(Collected data entries)
»»

(** ** The node names are distinct *)

Lemma keys_dict_set {V : Type} (k : string) (v : V) (d : list (string * V)) :
  keys (dict_set k v d) = if str_in k (keys d) then keys d else keys d ++ [k].
Proof.
  induction d as [|[k' v'] d IH]; simpl; [reflexivity|].
  rewrite (String.eqb_sym k k').
  destruct (String.eqb k' k) eqn:E; simpl; [reflexivity|].
  unfold keys in *. rewrite IH. now destruct (str_in k (map fst d)).
Qed.

Lemma NoDup_keys_dict_set {V : Type} (k : string) (v : V) (d : list (string * V)) :
  NoDup (keys d) -> NoDup (keys (dict_set k v d)).
Proof.
  intros H. rewrite keys_dict_set.
  destruct (str_in k (keys d)) eqn:E; [assumption|].
  apply str_in_not_In in E.
  apply NoDup_app; [assumption|repeat constructor; intros []|].
  intros a Ha [<-|[]]. contradiction.
Qed.

Lemma NoDup_node_names (g : Graph) : NoDup (node_names g).
Proof.
  unfold node_names, name_map.
  assert (H : forall (l : list (Node g * Z)) (d : list (string * Z)),
             NoDup (keys d) ->
             NoDup (keys (fold_left
                            (fun d e => dict_set (get_name g (fst e)) (snd e) d)
                            l d))).
  { induction l as [|e l IH]; intros d Hd; simpl; [assumption|].
    apply IH. now apply NoDup_keys_dict_set. }
  apply H. constructor.
Qed.

Lemma node_names_perm (truth est : Graph) :
  set_eq (node_names truth) (node_names est) = true ->
  Permutation (node_names truth) (node_names est).
Proof.
  intros H. apply NoDup_Permutation; try apply NoDup_node_names.
  now apply set_eq_spec.
Qed.

(** ** Enumeration of the subsets *)

Lemma length_combinations {A : Type} (l : list A) (k : nat) :
  List.length (combinations l k) = binom (List.length l) k.
Proof.
  revert k; induction l as [|x l IH]; intros [|k]; simpl; try reflexivity.
  now rewrite length_app, length_map, !IH.
Qed.

Lemma combinations_shape {A : Type} (l : list A) (k : nat) (s : list A) :
  In s (combinations l k) -> incl s l /\ List.length s = k.
Proof.
  revert k s; induction l as [|x l IH]; intros [|k] s; simpl.
  - intros [<-|[]]. split; [apply incl_nil_l|reflexivity].
  - intros [].
  - intros [<-|[]]. split; [apply incl_nil_l|reflexivity].
  - rewrite in_app_iff, in_map_iff. intros [[t [<- Ht]]|Hs].
    + apply IH in Ht as [Hi Hl]. split; [|simpl; congruence].
      intros a [<-|Ha]; [now left|right; now apply Hi].
    + apply IH in Hs as [Hi Hl]. split; [|assumption].
      intros a Ha. right. now apply Hi.
Qed.

Lemma combinations_NoDup_elt {A : Type} (l : list A) (k : nat) (s : list A) :
  NoDup l -> In s (combinations l k) -> NoDup s.
Proof.
  revert k s; induction l as [|x l IH]; intros [|k] s Hl; simpl.
  - intros [<-|[]]. constructor.
  - intros [].
  - intros [<-|[]]. constructor.
  - apply NoDup_cons_iff in Hl as [Hx Hl].
    rewrite in_app_iff, in_map_iff. intros [[t [<- Ht]]|Hs].
    + constructor; [|now apply (IH k)].
      intros Hin. apply Hx. apply combinations_shape in Ht as [Hi _].
      now apply Hi.
    + now apply (IH (S k)).
Qed.

Lemma NoDup_combinations {A : Type} (l : list A) (k : nat) :
  NoDup l -> NoDup (combinations l k).
Proof.
  revert k; induction l as [|x l IH]; intros [|k] Hl; simpl;
    try (repeat constructor; intros []).
  apply NoDup_cons_iff in Hl as [Hx Hl].
  apply NoDup_app.
  - apply Finite.Injective_map_NoDup; [|now apply IH].
    intros a b H. now injection H.
  - now apply IH.
  - intros s Hs Hs'. apply in_map_iff in Hs as [t [<- Ht]].
    apply combinations_shape in Hs' as [Hi _].
    apply Hx, Hi. now left.
Qed.

(** Every [k]-element subset of [l] is enumerated. *)
Lemma combinations_complete (l : list string) (k : nat) (s' : list string) :
  NoDup s' -> incl s' l -> List.length s' = k ->
  exists s, In s (combinations l k) /\ Permutation s s'.
Proof.
  revert k s'; induction l as [|x l IH]; intros k s' Hnd Hincl Hlen.
  - destruct s' as [|a s']; [|destruct (Hincl a (or_introl eq_refl))].
    subst k. exists []. split; [now left|constructor].
  - destruct k as [|k].
    + destruct s'; [|discriminate]. exists []. split; [now left|constructor].
    + destruct (in_dec string_dec x s') as [Hx|Hx].
      * apply in_split in Hx as (s1 & s2 & ->).
        assert (Hp : Permutation (x :: s1 ++ s2) (s1 ++ x :: s2))
          by apply Permutation_middle.
        assert (Hnd' : NoDup (x :: s1 ++ s2))
          by (eapply Permutation_NoDup; [symmetry; exact Hp|exact Hnd]).
        apply NoDup_cons_iff in Hnd' as [Hx Hnd'].
        destruct (IH k (s1 ++ s2)) as (s & Hs & Hps).
        { exact Hnd'. }
        { intros a Ha. assert (Ha' : In a (s1 ++ x :: s2)).
          { apply in_app_iff in Ha as [Ha|Ha]; apply in_app_iff;
              [now left|right; now right]. }
          destruct (Hincl a Ha') as [<-|H]; [contradiction|exact H]. }
        { rewrite length_app in *. simpl in Hlen. lia. }
        exists (x :: s). split.
        -- simpl. apply in_app_iff. left. now apply in_map.
        -- rewrite <- Hp. now constructor.
      * destruct (IH (S k) s') as (s & Hs & Hps); try assumption.
        { intros a Ha. destruct (Hincl a Ha) as [<-|H];
            [contradiction|exact H]. }
        exists s. split; [|assumption].
        simpl. apply in_app_iff. now right.
Qed.

(** No subset is enumerated twice, not even in another order. *)
Lemma combinations_unique (l : list string) (k : nat) (s1 s2 : list string) :
  NoDup l ->
  In s1 (combinations l k) -> In s2 (combinations l k) ->
  Permutation s1 s2 -> s1 = s2.
Proof.
  revert k s1 s2; induction l as [|x l IH]; intros [|k] s1 s2 Hl; simpl.
  - intros [<-|[]] [<-|[]] _. reflexivity.
  - intros [].
  - intros [<-|[]] [<-|[]] _. reflexivity.
  - apply NoDup_cons_iff in Hl as [Hx Hl].
    rewrite !in_app_iff, !in_map_iff.
    intros [[t1 [<- H1]]|H1] [[t2 [<- H2]]|H2] Hp.
    + f_equal. apply (IH k); auto. now apply Permutation_cons_inv in Hp.
    + exfalso. apply Hx. apply combinations_shape in H2 as [Hi _].
      apply Hi. apply (Permutation_in _ Hp). now left.
    + exfalso. apply Hx. apply combinations_shape in H1 as [Hi _].
      apply Hi. apply (Permutation_in _ (Permutation_sym Hp)). now left.
    + now apply (IH (S k)).
Qed.

(** ** Enumeration of the ordered pairs *)

Lemma NoDup_list_prod {A B : Type} (l : list A) (l' : list B) :
  NoDup l -> NoDup l' -> NoDup (list_prod l l').
Proof.
  intros Hl Hl'. induction Hl as [|x l Hx Hl IH]; simpl; [constructor|].
  apply NoDup_app.
  - apply Finite.Injective_map_NoDup; [|assumption].
    intros a b H. now injection H.
  - exact IH.
  - intros [a b] Hab Hab'. apply in_map_iff in Hab as [b' [[= <- <-] _]].
    apply in_prod_iff in Hab' as [Ha _]. contradiction.
Qed.

Lemma outside_pair_spec (s : list string) (x y : string) :
  outside_pair s (x, y) = true <-> ~ In x s /\ ~ In y s /\ x <> y.
Proof.
  unfold outside_pair; simpl.
  rewrite !andb_true_iff, !negb_true_iff, !str_in_not_In, String.eqb_neq.
  tauto.
Qed.

Lemma spec_pairs_In (names s : list string) (x y : string) :
  In (x, y) (spec_pairs names s)
  <-> In x names /\ In y names /\ ~ In x s /\ ~ In y s /\ x <> y.
Proof.
  unfold spec_pairs. rewrite filter_In, in_prod_iff, outside_pair_spec. tauto.
Qed.

Lemma NoDup_spec_pairs (names s : list string) :
  NoDup names -> NoDup (spec_pairs names s).
Proof.
  intros H. apply NoDup_filter. now apply NoDup_list_prod.
Qed.

Lemma filter_map_length {A B : Type} (p : B -> bool) (f : A -> B) (l : list A) :
  List.length (filter p (map f l)) = List.length (filter (fun x => p (f x)) l).
Proof.
  induction l as [|x l IH]; simpl; [reflexivity|].
  destruct (p (f x)); simpl; now rewrite IH.
Qed.

Lemma filter_both {A : Type} (p q : A -> bool) (l : list A) :
  filter (fun x => p x && q x) l = filter q (filter p l).
Proof.
  induction l as [|x l IH]; simpl; [reflexivity|].
  destruct (p x); simpl; [destruct (q x)|]; now rewrite IH.
Qed.

Lemma filter_neq_absent (a : string) (m : list string) :
  ~ In a m -> filter (fun y => negb (String.eqb a y)) m = m.
Proof.
  induction m as [|y m IH]; simpl; [reflexivity|].
  intros H. destruct (String.eqb_spec a y) as [->|_]; simpl.
  - exfalso. apply H. now left.
  - rewrite IH; [reflexivity|]. intros Hin. apply H. now right.
Qed.

Lemma filter_neq_length (a : string) (m : list string) :
  NoDup m -> In a m ->
  S (List.length (filter (fun y => negb (String.eqb a y)) m)) = List.length m.
Proof.
  induction 1 as [|y m Hy Hm IH]; simpl; [intros []|].
  intros [->|Ha].
  - rewrite String.eqb_refl; simpl. now rewrite filter_neq_absent.
  - destruct (String.eqb_spec a y) as [->|_]; [contradiction|].
    simpl. now rewrite IH.
Qed.

Lemma filter_notin_length (l s : list string) :
  NoDup l -> NoDup s -> incl s l ->
  (List.length (filter (fun x => negb (str_in x s)) l) + List.length s
   = List.length l)%nat.
Proof.
  intros Hl Hs; revert Hl. induction Hs as [|a s Ha Hs IH]; intros Hl Hincl.
  - simpl. rewrite Nat.add_0_r. clear.
    induction l as [|x l IH]; simpl; [reflexivity|now rewrite IH].
  - assert (Hincl' : incl s l) by (intros b Hb; apply Hincl; now right).
    specialize (IH Hl Hincl').
    rewrite (filter_ext _ (fun x => negb (str_in x s) && negb (String.eqb a x))).
    + rewrite filter_both.
      pose proof (filter_neq_length a (filter (fun x => negb (str_in x s)) l))
        as HS.
      simpl. rewrite <- IH, <- HS; [lia|now apply NoDup_filter|].
      apply filter_In. split; [apply Hincl; now left|].
      apply negb_true_iff, str_in_not_In. exact Ha.
    + intros x. unfold str_in; simpl. rewrite (String.eqb_sym x a).
      destruct (String.eqb a x), (existsb (String.eqb x) s); reflexivity.
Qed.

Lemma length_pairs_from (names s l1 : list string) :
  NoDup names -> incl l1 names ->
  List.length (filter (outside_pair s) (list_prod l1 names))
  = (List.length (filter (fun x => negb (str_in x s)) l1)
     * (List.length (filter (fun x => negb (str_in x s)) names) - 1))%nat.
Proof.
  intros Hn. induction l1 as [|x l1 IH]; intros Hincl; simpl; [reflexivity|].
  rewrite filter_app, length_app, IH
    by (intros b Hb; apply Hincl; now right).
  destruct (str_in x s) eqn:Hx; simpl.
  - now rewrite y_loop_skipped.
  - f_equal. rewrite filter_map_length.
    rewrite (filter_ext _ (fun y => negb (str_in y s) && negb (String.eqb x y))).
    + rewrite filter_both.
      pose proof (filter_neq_length
                    x (filter (fun y => negb (str_in y s)) names)) as HS.
      rewrite <- HS; [lia|now apply NoDup_filter|].
      apply filter_In. split; [apply Hincl; now left|].
      now rewrite Hx.
    + intros y. unfold outside_pair; simpl. now rewrite Hx.
Qed.

Lemma length_spec_pairs (names s : list string) :
  NoDup names -> NoDup s -> incl s names ->
  List.length (spec_pairs names s)
  = ((List.length names - List.length s)
     * (List.length names - List.length s - 1))%nat.
Proof.
  intros Hn Hs Hincl. unfold spec_pairs.
  rewrite length_pairs_from by (assumption || apply incl_refl).
  pose proof (filter_notin_length names s Hn Hs Hincl). 
  replace (List.length names - List.length s)%nat
    with (List.length (filter (fun x => negb (str_in x s)) names)) by lia.
  reflexivity.
Qed.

««

# What is being asked:
Provide the number of lines in the records above containing the string "enumerated", and write nothing more.

# Task solution:
2